Mr. Finne said he spent years fishing with Mr. Stiansen, whom he described as “strong as an ox.” He recalled days out at sea when he would peek over at his mentor and see him at the wheel, smiling. “There was just something about him,” he said.

Mr. Finne learned by watching Mr. Stiansen, who made the task seem easy. “That’s just because he was the master,” he said. “I copy-cat him a little bit. I can make like I know what I’m doing, but there is just no one like him.”

He also described the veteran fisherman as humble and unassuming—not the type to argue with others or to challenge them on their opinions. “He was hilarious,” Mr. Finne added. “He would have you in stitches.”

Mr. Finne said Mr. Stiansen had visited Norway on multiple occasions to visit his relatives there, and he had invited them back to his house in New York. He was also very close to his nieces and nephews.

Mr. Cornesi described Mr. Stiansen as “Norwegian to the core,” adding, “His heritage meant a lot to him.”

He, John Frosina and Greg Morgese, who also work at Cor-J, said they were saddened by the news, which shook the small fishing community. “At least he died doing what he loved,” Mr. Morgese said. “He probably could have retired 20 years ago.”

Mr. Finne, who works at Otis Ford in Quogue, returned to the inlet on Monday to see the capsized boat, which still sits in the sand. He was able to retrieve Mr. Stiansen’s orange cap, and his fish pick, as well as the buoy that he clung to in the water.

He’ll fish again—“It was just the absolute greatest experience of my life, the last 13 years,” he said—but not without a flotation device.
Services Planned
Mr. Stiansen was predeceased by his wife, Pauline V. (Nill), and his siblings, Eleanor Hansen, and Stanley, Charles and Norman Stiansen.

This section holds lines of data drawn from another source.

(** A row is a row of floats exactly when every column is int64 or
    float64 and one of them is float64. *)
Lemma find_common_type_float64 (ds : list dtype) :
  find_common_type ds = float64 <->
  Forall (fun d => is_numeric d = true) ds /\ float64 ∈ ds.
Proof.
  destruct ds as [| d ds]; cbn [find_common_type].
  { split; [discriminate | intros [_ H]; by apply not_elem_of_nil in H]. }
  destruct (forallb (fun d' => bool_decide (d' = d)) ds) eqn:Hall.
  - apply forallb_Forall in Hall. split.
    + intros ->. split; [| apply list_elem_of_here].
      apply Forall_cons. split; [done |].
      eapply Forall_impl; [exact Hall |]. cbn. intros d' Hd'.
      by apply bool_decide_eq_true in Hd' as ->.
    + intros [_ [-> | Hin]%elem_of_cons]; [done |].
      rewrite Forall_forall in Hall. by apply Hall, bool_decide_eq_true in Hin.
  - destruct (forallb is_numeric (d :: ds)) eqn:Hnum.
    + apply forallb_Forall in Hnum. split; [intros _ | done].
      split; [done |].
      apply forallb_false_elem_of in Hall as (d' & Hin & Hne).
      apply bool_decide_eq_false in Hne.
      pose proof (Forall_inv Hnum) as Hd.
      assert (is_numeric d' = true) as Hd'.
      { apply Forall_inv_tail in Hnum. rewrite Forall_forall in Hnum. by apply Hnum. }
      destruct d; try discriminate; [| apply list_elem_of_here].
      destruct d'; try discriminate; [done |].
      by apply list_elem_of_further.
    + split; [discriminate |]. intros [H _].
      apply forallb_Forall in H. congruence.
Qed.

(** With no label twice, the dictionary of a row gives for a label what
    the row gives. *)
Lemma to_dict_lookup (s : Series) (key : string) :
  NoDup (s_index s) ->
  to_dict s !! key = series_lookup (s_index s) (s_values s) key.
Proof.
  intros Hnd. unfold to_dict. rewrite <- list_to_map_zip_lookup. f_equal.
  symmetry. apply list_to_map_proper.
  - by apply NoDup_fst_zip.
  - apply Permutation_rev.
Qed.

Lemma filter_all {A : Type} (P : A -> Prop) `{!forall x, Decision (P x)}
  (l : list A) :
  (forall x, x ∈ l -> P x) -> filter P l = l.
Proof.
  induction l as [| a l IH]; intros Hall; [done |].
  rewrite filter_cons, decide_True by (apply Hall; apply list_elem_of_here).
  f_equal. apply IH. intros x Hx. apply Hall. by apply list_elem_of_further.
Qed.

Section Pysebal_csv.

Context {X : Type}.
Variable SEBALcode_CSV : gmap string value -> World X -> result pyobj * World X.

(** X14: [read_csv_input] keeps the rows, in the dtype of a row.  For a
    readable file whose header has no repeated name it returns one
    dictionary per data row, in file order; it prints nothing and changes
    nothing.  The dictionary of a row maps each column name to the row's
    cell brought to the common dtype of the columns (no key for a name
    that is not in the header): when every column is int64 or float64
    and one is float64, an integer cell arrives as the nearest float;
    in every other frame the cells arrive unchanged. *)
Theorem read_csv_input_rows (csv_file_path : string) (df : DataFrame) (st : St X) :
  files (world st) csv_file_path = Ok df ->
  NoDup (columns df) ->
  exists runs_data,
    read_csv_input csv_file_path st = (Some runs_data, st) /\
    length runs_data = length (rows df) /\
    forall (i : nat) r,
      rows df !! i = Some r ->
      exists run_data,
        runs_data !! i = Some run_data /\
        (forall key,
           run_data !! key
           = astype (find_common_type (dtypes df))
               <$> series_lookup (columns df) r key) /\
        (Forall (fun d => is_numeric d = true) (dtypes df) ->
         float64 ∈ dtypes df ->
         forall key z,
           series_lookup (columns df) r key = Some (VInt z) ->
           run_data !! key = Some (VFloat (float_lit z))) /\
        (~ (Forall (fun d => is_numeric d = true) (dtypes df) /\
            float64 ∈ dtypes df) ->
         forall key, run_data !! key = series_lookup (columns df) r key).
Proof.
  intros Hf Hnd. exists (runs_data_of df). unfold read_csv_input. rewrite Hf.
  split; [done |]. unfold runs_data_of, iterrows.
  split; [by rewrite !length_map |].
  intros i r Hr. exists (to_dict (row_series df r)).
  split; [by rewrite !list_lookup_fmap, Hr |].
  assert (forall key,
            to_dict (row_series df r) !! key
            = astype (find_common_type (dtypes df))
                <$> series_lookup (columns df) r key) as Hkey.
  { intros key. rewrite to_dict_lookup by exact Hnd.
    unfold row_series. cbn [s_index s_values]. apply series_lookup_map. }
  split; [exact Hkey | split].
  - intros Hnum Hfloat key z Hz. rewrite Hkey, Hz.
    by rewrite (proj2 (find_common_type_float64 (dtypes df))).
  - intros Hnot key. rewrite Hkey.
    destruct (series_lookup (columns df) r key) as [v |]; [| done].
    cbn. f_equal.
    destruct (find_common_type (dtypes df)) eqn:Hd; try by destruct v.
    destruct Hnot. by apply find_common_type_float64.
Qed.

(** The loop of [process_timeseries_CSV]: one entry per run dictionary,
    numbered from [i] on, with the identity of its dictionary; an entry
    with an error text has [success = False]. *)
Lemma process_runs_results (total : Z) (runs_data : list (gmap string value))
  (i : Z) (results : list RunResult) (st : St X) :
  let out := process_runs SEBALcode_CSV total runs_data i (results, st) in
  exists tail,
    fst out = results ++ tail /\
    map r_run_number tail = py_range i (i + Z.of_nat (length runs_data)) /\
    map r_identity tail = map identity_of runs_data /\
    Forall (fun r => r_error r <> None -> r_success r = PyVal (VBool false)) tail.
Proof.
  revert i results st. induction runs_data as [| d runs IH]; intros i results st.
  - exists []. cbn. rewrite app_nil_r, py_range_nil by lia. done.
  - cbn [process_runs]. cbv zeta.
    destruct (SEBALcode_CSV d _) as [[res | e] w];
      match goal with
      | |- context [process_runs _ _ _ _ (?rs, ?s0)] =>
          destruct (IH (i + 1) rs s0) as (tail & Hout & Hnum & Hid & Herr)
      end;
      eexists (_ :: tail); rewrite Hout, <- app_assoc;
      (split; [reflexivity |]);
      cbn [map r_run_number r_identity r_date r_image r_output_folder length];
      rewrite Hnum, Hid, (py_range_cons i) by lia;
      (split; [f_equal; f_equal; lia |]); (split; [reflexivity |]);
      constructor; cbn; done.
Qed.

(** X15: without a date filter every row is run once.  For a readable
    file and no effective dates ([None] or the empty string), whatever
    [SEBALcode_CSV] does, [process_timeseries_CSV] returns a list with one
    entry per data row, numbered 1 to [n] in file order, each with the
    date, image and output folder of its row; an entry that carries an
    error text has [success = False]. *)
Theorem process_timeseries_CSV_all_rows (csv_file_path : string) (df : DataFrame)
  (start_date end_date : option string) (st : St X) :
  files (world st) csv_file_path = Ok df ->
  date_given start_date = None ->
  date_given end_date = None ->
  exists results,
    fst (process_timeseries_CSV SEBALcode_CSV csv_file_path start_date end_date st)
      = Ok (Some results) /\
    map r_run_number results = py_range 1 (Z.of_nat (length (rows df)) + 1) /\
    map r_identity results = map identity_of (runs_data_of df) /\
    Forall (fun r => r_error r <> None -> r_success r = PyVal (VBool false)) results.
Proof.
  intros Hf Hs He. unfold process_timeseries_CSV, read_csv_input.
  rewrite Hf, Hs, He.
  match goal with
  | |- context [process_runs _ ?t ?rs ?i (?r0, ?s0)] =>
      destruct (process_runs_results t rs i r0 s0) as (tail & Hout & Hnum & Hid & Herr);
      destruct (process_runs SEBALcode_CSV t rs i (r0, s0)) as [results st']
  end.
  cbn [fst app] in *. subst results. exists tail.
  split; [done |]. split; [| done].
  rewrite Hnum. unfold runs_data_of, iterrows. rewrite !length_map. f_equal. lia.
Qed.

Lemma filter_by_date_text (start_date end_date : option string)
  (runs_data : list (gmap string value)) :
  (forall d, d ∈ runs_data -> exists s, date_of d = VStr s) ->
  filter_by_date start_date end_date runs_data
  = Ok (filter (fun d => in_dates start_date end_date d = true) runs_data).
Proof.
  induction runs_data as [| d runs IH]; intros Htext; [done |].
  cbn [filter_by_date]. cbv zeta.
  rewrite IH by (intros d' Hd'; apply Htext; by apply list_elem_of_further).
  destruct (Htext d (list_elem_of_here _ _)) as [s Hs].
  rewrite filter_cons. unfold in_dates. unfold date_of in Hs. unfold date_of.
  rewrite Hs. unfold value_lt_str, value_gt_str.
  destruct (date_given start_date) as [b |], (date_given end_date) as [b' |];
    repeat match goal with
           | |- context [String.ltb ?x ?y] => destruct (String.ltb x y)
           end;
    cbn [negb andb]; by repeat case_decide.
Qed.

(** X16: the date filter.  When every row has a text in [Date_Acquired],
    [process_timeseries_CSV] runs exactly the rows whose date is not
    before [start_date] and not after [end_date] in the order of strings
    (bounds included, a bound that is [None] or empty does not count), in
    file order, and numbers their entries from 1 again. *)
Theorem process_timeseries_CSV_filtered (csv_file_path : string) (df : DataFrame)
  (start_date end_date : option string) (st : St X) :
  files (world st) csv_file_path = Ok df ->
  (forall d, d ∈ runs_data_of df -> exists s, date_of d = VStr s) ->
  let kept := filter (fun d => in_dates start_date end_date d = true)
                     (runs_data_of df) in
  exists results,
    fst (process_timeseries_CSV SEBALcode_CSV csv_file_path start_date end_date st)
      = Ok (Some results) /\
    map r_identity results = map identity_of kept /\
    map r_run_number results = py_range 1 (Z.of_nat (length kept) + 1).
Proof.
  intros Hf Htext kept. unfold process_timeseries_CSV, read_csv_input.
  rewrite Hf.
  assert (match date_given start_date, date_given end_date with
          | None, None => Ok (runs_data_of df)
          | _, _ => filter_by_date start_date end_date (runs_data_of df)
          end = Ok kept) as ->.
  { pose proof (filter_by_date_text start_date end_date (runs_data_of df) Htext)
      as Hfilter.
    destruct (date_given start_date) eqn:Hs, (date_given end_date) eqn:He;
      try exact Hfilter.
    f_equal. subst kept. symmetry. apply filter_all.
    intros d Hd. destruct (Htext d Hd) as [s Hds].
    unfold in_dates. by rewrite Hds, Hs, He. }
  match goal with
  | |- context [process_runs _ ?t ?rs ?i (?r0, ?s0)] =>
      destruct (process_runs_results t rs i r0 s0) as (tail & Hout & Hnum & Hid & _);
      destruct (process_runs SEBALcode_CSV t rs i (r0, s0)) as [results st']
  end.
  cbn [fst app] in *. subst results. exists tail.
  split; [done |]. split; [done |].
  rewrite Hnum. f_equal. lia.
Qed.

Lemma filter_by_date_not_text (start_date end_date : option string)
  (runs_data : list (gmap string value)) :
  date_given start_date <> None \/ date_given end_date <> None ->
  (exists d, d ∈ runs_data /\ forall s, date_of d <> VStr s) ->
  exists e, filter_by_date start_date end_date runs_data = Raise e /\
            exn_class e = "TypeError".
Proof.
  intros Hgiven. induction runs_data as [| d runs IH]; intros (d' & Hd' & Hnot).
  { by apply not_elem_of_nil in Hd'. }
  cbn [filter_by_date]. cbv zeta. fold (date_of d).
  destruct (date_of d) as [s | z | f | b] eqn:Hdate.
  - assert (exists d0, d0 ∈ runs /\ forall s0, date_of d0 <> VStr s0) as Hrest.
    { apply elem_of_cons in Hd' as [-> | Hd']; [| eauto].
      exfalso. by apply (Hnot s). }
    destruct (IH Hrest) as (e & -> & He).
    unfold value_lt_str, value_gt_str.
    destruct (date_given start_date), (date_given end_date);
      repeat match goal with
             | |- context [String.ltb ?x ?y] => destruct (String.ltb x y)
             end; eauto.
  - unfold value_lt_str, value_gt_str.
    destruct (date_given start_date), (date_given end_date); eauto.
    destruct Hgiven; done.
  - unfold value_lt_str, value_gt_str.
    destruct (date_given start_date), (date_given end_date); eauto.
    destruct Hgiven; done.
  - unfold value_lt_str, value_gt_str.
    destruct (date_given start_date), (date_given end_date); eauto.
    destruct Hgiven; done.
Qed.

He is survived by his nieces and nephews, Priscilla Lynch and her husband James; Gordon Hansen and his wife Carol; Christine Scott and her husband Steven; Ellen Sisco and her husband Burt; Martha Bjelland and her husband Ron; Sarah Sayce and her husband Dennis; Sandra DiBona and her husband Jeffrey; and Norman Stiansen and his wife Rosemary. He is also survived by many grandnieces and grandnephews.

Visiting hours will be held at the J. Ronald Scott Funeral Home in Hampton Bays on Thursday, May 16, from 2 to 4 p.m. and 7 to 9 p.m. The Reverend George Mangan of the Hampton Bays United Methodist Church will conduct a funeral service at the funeral home on Friday, May 17, at 10 a.m. Mr. Stiansen will be buried in Good Ground Cemetery next to his wife.

In lieu of flowers, the family asks that donations be made to a charity of the donor’s choice.